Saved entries

⁂

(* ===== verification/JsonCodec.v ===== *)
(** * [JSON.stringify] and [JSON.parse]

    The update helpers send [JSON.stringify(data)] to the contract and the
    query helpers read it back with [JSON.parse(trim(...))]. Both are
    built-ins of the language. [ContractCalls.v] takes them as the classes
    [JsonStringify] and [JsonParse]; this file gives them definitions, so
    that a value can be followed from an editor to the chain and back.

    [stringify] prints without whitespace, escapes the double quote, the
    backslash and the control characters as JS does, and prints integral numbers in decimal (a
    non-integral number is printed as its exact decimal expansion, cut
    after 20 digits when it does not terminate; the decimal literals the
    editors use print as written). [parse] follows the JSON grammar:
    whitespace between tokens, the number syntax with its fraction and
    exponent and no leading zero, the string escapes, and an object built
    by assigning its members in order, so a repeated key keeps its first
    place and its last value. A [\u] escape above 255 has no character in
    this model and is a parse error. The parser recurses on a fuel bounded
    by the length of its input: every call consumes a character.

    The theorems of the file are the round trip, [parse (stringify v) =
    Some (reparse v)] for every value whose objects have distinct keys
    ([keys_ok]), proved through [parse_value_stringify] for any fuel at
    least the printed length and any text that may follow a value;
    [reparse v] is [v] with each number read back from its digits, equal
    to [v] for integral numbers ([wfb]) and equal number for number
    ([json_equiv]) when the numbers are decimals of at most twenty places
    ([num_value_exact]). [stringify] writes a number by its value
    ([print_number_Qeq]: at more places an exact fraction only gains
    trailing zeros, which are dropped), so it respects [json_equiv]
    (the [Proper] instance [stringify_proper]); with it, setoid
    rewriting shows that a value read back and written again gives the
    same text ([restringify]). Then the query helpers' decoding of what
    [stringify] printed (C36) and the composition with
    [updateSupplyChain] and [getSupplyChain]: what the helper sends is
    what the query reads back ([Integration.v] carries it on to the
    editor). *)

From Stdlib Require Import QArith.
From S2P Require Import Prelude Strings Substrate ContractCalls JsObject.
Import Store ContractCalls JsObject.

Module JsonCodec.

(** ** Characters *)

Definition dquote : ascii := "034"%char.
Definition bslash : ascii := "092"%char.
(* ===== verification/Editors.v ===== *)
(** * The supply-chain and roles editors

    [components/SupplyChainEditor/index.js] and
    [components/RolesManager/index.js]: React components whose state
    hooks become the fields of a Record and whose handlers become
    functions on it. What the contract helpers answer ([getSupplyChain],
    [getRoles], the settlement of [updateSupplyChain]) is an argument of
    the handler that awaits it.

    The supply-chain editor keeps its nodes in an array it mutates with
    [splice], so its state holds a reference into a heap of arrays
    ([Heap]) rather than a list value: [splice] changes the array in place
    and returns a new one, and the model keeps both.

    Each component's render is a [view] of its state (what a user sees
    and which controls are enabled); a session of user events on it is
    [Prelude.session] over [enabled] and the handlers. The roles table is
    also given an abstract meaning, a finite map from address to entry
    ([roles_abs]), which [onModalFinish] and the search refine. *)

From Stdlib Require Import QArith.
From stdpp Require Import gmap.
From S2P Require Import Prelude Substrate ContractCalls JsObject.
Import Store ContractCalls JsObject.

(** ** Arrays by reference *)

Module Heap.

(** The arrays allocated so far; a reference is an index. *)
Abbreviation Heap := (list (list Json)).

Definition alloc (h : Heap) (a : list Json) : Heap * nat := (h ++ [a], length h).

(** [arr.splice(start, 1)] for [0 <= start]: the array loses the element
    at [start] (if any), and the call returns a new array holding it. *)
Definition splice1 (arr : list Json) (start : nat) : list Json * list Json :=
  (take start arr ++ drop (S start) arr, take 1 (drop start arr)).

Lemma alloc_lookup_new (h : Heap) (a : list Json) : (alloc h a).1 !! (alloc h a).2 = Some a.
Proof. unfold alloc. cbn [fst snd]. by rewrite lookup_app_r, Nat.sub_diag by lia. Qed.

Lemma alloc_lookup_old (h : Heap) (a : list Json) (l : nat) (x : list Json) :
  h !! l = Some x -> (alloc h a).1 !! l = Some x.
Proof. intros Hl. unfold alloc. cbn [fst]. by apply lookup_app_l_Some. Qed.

⁂

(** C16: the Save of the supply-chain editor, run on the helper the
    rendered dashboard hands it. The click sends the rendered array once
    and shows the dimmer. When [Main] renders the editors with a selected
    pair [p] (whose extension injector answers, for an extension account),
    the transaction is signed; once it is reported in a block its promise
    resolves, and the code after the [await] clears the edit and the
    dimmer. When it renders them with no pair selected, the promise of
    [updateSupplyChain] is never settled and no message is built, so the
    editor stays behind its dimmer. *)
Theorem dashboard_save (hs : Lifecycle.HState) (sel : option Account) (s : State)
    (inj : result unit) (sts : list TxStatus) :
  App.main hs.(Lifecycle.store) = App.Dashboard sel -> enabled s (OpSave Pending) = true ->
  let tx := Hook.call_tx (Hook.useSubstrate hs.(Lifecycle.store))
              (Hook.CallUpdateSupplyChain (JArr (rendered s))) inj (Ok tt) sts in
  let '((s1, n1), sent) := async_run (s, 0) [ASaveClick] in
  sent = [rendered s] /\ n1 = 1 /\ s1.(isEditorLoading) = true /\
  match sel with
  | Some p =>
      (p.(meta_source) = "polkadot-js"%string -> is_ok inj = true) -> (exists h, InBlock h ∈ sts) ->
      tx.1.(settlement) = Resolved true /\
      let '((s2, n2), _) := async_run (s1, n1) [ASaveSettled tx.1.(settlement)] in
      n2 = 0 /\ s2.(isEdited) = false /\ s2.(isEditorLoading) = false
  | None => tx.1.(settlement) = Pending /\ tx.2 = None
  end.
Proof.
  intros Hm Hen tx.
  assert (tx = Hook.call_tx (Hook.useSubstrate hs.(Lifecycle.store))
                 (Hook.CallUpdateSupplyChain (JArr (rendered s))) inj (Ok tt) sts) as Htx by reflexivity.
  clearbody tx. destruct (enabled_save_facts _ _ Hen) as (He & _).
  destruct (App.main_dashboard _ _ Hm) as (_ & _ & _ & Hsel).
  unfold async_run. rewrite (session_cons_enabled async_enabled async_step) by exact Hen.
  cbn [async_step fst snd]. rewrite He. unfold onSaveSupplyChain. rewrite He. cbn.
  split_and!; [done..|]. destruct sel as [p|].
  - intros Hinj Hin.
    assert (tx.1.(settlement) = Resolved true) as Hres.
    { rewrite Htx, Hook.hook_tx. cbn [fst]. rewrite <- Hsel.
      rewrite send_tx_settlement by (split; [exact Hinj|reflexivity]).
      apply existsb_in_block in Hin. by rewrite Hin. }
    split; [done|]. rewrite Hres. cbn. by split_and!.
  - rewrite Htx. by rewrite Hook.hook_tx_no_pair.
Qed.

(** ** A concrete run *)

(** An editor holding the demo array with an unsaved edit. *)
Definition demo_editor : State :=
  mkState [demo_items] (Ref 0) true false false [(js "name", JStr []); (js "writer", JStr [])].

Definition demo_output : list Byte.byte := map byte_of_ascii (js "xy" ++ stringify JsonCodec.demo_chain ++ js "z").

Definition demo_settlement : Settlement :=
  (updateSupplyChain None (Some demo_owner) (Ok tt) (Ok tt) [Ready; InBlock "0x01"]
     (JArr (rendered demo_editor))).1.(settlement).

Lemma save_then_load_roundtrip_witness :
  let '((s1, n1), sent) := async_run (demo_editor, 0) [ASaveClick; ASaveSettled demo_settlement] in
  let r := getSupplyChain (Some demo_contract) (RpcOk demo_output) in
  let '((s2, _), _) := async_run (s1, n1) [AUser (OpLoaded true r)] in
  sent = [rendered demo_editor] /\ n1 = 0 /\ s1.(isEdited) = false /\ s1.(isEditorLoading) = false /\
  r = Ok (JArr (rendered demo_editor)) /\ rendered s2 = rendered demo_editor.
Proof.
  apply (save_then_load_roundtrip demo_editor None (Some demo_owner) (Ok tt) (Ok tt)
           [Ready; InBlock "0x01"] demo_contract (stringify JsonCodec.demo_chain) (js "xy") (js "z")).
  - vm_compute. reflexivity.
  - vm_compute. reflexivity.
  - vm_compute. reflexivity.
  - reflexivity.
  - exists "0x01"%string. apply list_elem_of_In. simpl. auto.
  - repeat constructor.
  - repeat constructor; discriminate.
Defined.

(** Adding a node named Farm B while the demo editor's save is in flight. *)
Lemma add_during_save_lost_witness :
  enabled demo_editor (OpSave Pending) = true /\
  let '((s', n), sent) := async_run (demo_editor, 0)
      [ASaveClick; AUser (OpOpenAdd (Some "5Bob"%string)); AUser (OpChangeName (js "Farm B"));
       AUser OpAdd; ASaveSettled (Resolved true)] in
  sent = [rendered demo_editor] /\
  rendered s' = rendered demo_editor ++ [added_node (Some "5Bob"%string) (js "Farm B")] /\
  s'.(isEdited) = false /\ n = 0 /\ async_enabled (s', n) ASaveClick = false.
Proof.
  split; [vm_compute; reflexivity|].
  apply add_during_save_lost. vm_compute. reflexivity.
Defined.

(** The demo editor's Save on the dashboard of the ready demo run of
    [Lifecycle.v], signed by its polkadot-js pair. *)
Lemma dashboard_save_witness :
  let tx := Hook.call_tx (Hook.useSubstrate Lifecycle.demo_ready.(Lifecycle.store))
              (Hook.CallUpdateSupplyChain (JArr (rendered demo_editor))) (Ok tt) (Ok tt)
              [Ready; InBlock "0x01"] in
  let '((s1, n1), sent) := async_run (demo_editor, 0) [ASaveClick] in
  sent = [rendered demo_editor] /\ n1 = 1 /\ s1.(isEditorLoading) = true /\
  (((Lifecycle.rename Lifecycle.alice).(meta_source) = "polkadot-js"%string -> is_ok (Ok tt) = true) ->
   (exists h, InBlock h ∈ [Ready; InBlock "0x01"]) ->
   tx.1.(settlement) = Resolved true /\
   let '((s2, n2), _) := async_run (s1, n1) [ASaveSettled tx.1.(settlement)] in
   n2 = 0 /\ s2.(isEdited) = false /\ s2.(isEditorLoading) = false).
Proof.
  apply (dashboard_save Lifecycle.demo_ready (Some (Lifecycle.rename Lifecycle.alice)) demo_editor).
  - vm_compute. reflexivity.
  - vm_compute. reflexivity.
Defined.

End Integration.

⁂

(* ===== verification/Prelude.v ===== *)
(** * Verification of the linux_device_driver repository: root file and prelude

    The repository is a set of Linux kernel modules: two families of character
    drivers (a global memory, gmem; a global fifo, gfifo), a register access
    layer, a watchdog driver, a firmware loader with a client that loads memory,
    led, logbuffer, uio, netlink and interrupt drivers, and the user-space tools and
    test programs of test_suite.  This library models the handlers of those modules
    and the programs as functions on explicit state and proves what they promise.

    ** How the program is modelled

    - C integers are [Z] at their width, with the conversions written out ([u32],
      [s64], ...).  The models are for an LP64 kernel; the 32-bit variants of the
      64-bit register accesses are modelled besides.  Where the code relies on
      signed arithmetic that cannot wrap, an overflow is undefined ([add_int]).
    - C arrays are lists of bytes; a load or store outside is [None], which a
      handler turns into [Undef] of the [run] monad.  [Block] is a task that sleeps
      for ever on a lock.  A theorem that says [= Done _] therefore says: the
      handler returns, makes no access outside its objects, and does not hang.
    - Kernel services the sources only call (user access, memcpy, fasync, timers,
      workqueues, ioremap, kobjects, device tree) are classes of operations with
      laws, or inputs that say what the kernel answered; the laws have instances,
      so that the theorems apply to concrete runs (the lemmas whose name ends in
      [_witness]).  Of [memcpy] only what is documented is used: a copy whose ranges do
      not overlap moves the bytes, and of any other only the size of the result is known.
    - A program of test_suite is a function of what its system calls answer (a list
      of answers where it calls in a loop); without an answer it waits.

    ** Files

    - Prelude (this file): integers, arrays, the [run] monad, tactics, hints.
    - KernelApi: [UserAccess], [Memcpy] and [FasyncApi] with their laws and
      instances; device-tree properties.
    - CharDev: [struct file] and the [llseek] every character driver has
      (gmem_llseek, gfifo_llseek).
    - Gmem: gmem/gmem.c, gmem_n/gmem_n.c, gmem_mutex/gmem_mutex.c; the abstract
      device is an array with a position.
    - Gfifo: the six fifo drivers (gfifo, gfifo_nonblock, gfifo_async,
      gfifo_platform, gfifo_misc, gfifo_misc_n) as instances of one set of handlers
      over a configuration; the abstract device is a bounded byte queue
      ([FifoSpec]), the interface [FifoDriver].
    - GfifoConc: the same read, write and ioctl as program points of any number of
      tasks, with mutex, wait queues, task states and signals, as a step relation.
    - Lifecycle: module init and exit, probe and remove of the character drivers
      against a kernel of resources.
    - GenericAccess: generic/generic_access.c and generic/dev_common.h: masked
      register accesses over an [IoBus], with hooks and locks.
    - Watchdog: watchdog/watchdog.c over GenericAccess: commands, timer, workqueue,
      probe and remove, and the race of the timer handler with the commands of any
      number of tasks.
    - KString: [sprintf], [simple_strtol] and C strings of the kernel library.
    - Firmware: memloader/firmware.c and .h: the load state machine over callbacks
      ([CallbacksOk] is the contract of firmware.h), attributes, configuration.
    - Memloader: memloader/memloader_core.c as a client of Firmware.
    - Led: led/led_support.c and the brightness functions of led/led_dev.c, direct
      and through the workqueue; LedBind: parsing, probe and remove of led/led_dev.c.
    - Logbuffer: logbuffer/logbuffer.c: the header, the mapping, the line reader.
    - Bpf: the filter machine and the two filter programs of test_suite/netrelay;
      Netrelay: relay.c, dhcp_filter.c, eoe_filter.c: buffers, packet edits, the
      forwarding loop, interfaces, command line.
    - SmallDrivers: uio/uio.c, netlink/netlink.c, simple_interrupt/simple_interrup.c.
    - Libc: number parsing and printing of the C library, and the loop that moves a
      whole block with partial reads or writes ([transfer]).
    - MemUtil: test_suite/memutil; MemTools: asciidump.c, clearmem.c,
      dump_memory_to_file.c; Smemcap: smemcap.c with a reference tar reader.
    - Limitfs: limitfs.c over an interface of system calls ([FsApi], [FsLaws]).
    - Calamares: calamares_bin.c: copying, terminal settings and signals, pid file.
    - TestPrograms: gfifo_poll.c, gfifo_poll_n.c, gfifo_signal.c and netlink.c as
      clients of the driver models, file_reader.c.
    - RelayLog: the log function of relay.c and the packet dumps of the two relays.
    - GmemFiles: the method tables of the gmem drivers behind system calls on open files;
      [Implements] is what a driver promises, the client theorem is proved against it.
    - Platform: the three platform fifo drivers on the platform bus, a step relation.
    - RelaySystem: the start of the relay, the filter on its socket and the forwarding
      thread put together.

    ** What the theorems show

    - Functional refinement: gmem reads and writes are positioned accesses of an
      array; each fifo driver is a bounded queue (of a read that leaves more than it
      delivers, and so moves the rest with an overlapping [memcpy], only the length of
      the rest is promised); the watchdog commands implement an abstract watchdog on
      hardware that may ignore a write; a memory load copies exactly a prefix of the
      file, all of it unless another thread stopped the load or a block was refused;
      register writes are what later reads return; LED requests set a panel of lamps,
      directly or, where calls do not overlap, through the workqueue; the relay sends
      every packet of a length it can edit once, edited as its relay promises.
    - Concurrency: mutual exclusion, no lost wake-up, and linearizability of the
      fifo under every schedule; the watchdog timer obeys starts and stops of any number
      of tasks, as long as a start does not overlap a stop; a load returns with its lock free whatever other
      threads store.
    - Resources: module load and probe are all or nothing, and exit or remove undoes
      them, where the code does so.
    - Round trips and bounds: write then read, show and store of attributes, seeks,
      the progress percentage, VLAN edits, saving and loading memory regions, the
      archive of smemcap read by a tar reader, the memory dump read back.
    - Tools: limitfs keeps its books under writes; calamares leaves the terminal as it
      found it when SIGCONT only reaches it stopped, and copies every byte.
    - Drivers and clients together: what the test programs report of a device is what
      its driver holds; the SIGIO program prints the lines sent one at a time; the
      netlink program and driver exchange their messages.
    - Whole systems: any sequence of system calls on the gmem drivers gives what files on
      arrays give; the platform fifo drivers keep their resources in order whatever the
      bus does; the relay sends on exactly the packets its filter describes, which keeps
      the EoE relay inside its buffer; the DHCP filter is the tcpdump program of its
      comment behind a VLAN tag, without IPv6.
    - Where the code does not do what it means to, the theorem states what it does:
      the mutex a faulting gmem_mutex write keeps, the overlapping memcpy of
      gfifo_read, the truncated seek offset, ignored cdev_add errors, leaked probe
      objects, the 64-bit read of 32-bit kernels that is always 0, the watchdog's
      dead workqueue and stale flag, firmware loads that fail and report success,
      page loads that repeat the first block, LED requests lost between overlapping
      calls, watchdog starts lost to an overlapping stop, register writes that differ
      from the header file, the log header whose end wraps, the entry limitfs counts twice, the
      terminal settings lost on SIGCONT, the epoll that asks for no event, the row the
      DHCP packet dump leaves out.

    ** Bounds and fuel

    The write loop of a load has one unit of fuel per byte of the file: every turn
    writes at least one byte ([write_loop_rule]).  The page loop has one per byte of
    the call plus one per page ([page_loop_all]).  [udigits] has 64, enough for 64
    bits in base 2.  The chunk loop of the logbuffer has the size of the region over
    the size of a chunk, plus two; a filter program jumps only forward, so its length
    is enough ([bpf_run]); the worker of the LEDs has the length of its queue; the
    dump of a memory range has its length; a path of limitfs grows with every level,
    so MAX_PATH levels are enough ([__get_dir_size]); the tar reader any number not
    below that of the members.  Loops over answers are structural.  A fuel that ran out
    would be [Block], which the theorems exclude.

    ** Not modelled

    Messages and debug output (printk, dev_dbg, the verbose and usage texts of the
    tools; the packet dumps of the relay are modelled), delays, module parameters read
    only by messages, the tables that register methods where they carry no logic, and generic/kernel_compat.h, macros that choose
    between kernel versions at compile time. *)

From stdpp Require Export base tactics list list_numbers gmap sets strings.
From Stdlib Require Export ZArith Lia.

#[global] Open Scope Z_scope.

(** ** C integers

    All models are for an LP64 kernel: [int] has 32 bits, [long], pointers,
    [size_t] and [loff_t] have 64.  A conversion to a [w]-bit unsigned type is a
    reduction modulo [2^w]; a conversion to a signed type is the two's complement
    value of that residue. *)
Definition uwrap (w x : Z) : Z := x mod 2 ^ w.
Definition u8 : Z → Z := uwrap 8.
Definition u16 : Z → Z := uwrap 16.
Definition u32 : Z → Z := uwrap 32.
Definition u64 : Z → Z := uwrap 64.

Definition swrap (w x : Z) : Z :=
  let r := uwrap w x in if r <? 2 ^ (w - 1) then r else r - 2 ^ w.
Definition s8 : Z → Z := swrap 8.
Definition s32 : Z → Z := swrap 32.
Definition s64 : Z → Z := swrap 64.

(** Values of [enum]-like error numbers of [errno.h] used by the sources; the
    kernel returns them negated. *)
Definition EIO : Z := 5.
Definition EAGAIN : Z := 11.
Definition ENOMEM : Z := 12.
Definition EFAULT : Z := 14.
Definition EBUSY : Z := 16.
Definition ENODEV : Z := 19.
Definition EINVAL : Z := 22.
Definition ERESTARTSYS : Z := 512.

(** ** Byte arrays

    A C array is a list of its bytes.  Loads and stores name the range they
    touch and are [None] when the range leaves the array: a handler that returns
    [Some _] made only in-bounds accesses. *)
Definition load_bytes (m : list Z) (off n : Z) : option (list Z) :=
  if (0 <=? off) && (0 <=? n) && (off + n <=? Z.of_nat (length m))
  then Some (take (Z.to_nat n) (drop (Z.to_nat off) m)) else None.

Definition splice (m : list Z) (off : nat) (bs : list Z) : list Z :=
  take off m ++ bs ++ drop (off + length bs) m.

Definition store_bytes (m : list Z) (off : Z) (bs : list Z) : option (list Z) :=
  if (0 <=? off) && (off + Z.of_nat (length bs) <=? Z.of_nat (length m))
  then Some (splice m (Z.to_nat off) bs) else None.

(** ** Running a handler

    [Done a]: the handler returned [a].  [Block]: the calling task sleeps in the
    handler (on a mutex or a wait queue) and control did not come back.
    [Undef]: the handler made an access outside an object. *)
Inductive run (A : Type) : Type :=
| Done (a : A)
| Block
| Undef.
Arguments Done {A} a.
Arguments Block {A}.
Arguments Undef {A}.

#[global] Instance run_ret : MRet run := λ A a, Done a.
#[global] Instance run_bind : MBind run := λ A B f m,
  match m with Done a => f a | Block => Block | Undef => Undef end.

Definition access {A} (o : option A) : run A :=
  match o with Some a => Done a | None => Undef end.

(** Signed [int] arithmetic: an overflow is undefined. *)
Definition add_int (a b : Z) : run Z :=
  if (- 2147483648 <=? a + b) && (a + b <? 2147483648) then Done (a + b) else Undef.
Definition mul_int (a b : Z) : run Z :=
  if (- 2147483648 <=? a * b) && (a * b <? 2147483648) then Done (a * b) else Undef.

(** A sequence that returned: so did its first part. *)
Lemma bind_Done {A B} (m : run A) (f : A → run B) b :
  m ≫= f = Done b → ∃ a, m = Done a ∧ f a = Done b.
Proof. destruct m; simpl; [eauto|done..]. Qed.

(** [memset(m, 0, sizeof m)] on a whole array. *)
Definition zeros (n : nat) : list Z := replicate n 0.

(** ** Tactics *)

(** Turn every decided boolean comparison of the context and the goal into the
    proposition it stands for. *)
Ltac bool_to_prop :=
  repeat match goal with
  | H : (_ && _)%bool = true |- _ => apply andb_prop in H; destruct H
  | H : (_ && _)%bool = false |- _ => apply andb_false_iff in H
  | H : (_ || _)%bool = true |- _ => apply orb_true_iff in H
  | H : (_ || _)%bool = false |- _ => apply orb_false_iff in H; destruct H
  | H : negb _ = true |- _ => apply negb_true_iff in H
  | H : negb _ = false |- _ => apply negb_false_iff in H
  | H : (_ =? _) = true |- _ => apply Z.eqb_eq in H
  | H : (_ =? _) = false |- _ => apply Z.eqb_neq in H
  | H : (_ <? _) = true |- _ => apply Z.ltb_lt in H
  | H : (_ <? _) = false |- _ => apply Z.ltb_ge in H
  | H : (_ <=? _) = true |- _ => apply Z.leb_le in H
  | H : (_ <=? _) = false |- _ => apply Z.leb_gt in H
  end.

⁂

• **WORK REQUIRED**: Starting at the line above that contains "([roles_abs]), which [onModalFinish]", write out each line exactly until the line that contains "Module Heap." has been written, and stop there.

• **TASK OUTPUT**:
    ([roles_abs]), which [onModalFinish] and the search refine. *)

From Stdlib Require Import QArith.
From stdpp Require Import gmap.
From S2P Require Import Prelude Substrate ContractCalls JsObject.
Import Store ContractCalls JsObject.

(** ** Arrays by reference *)

Module Heap.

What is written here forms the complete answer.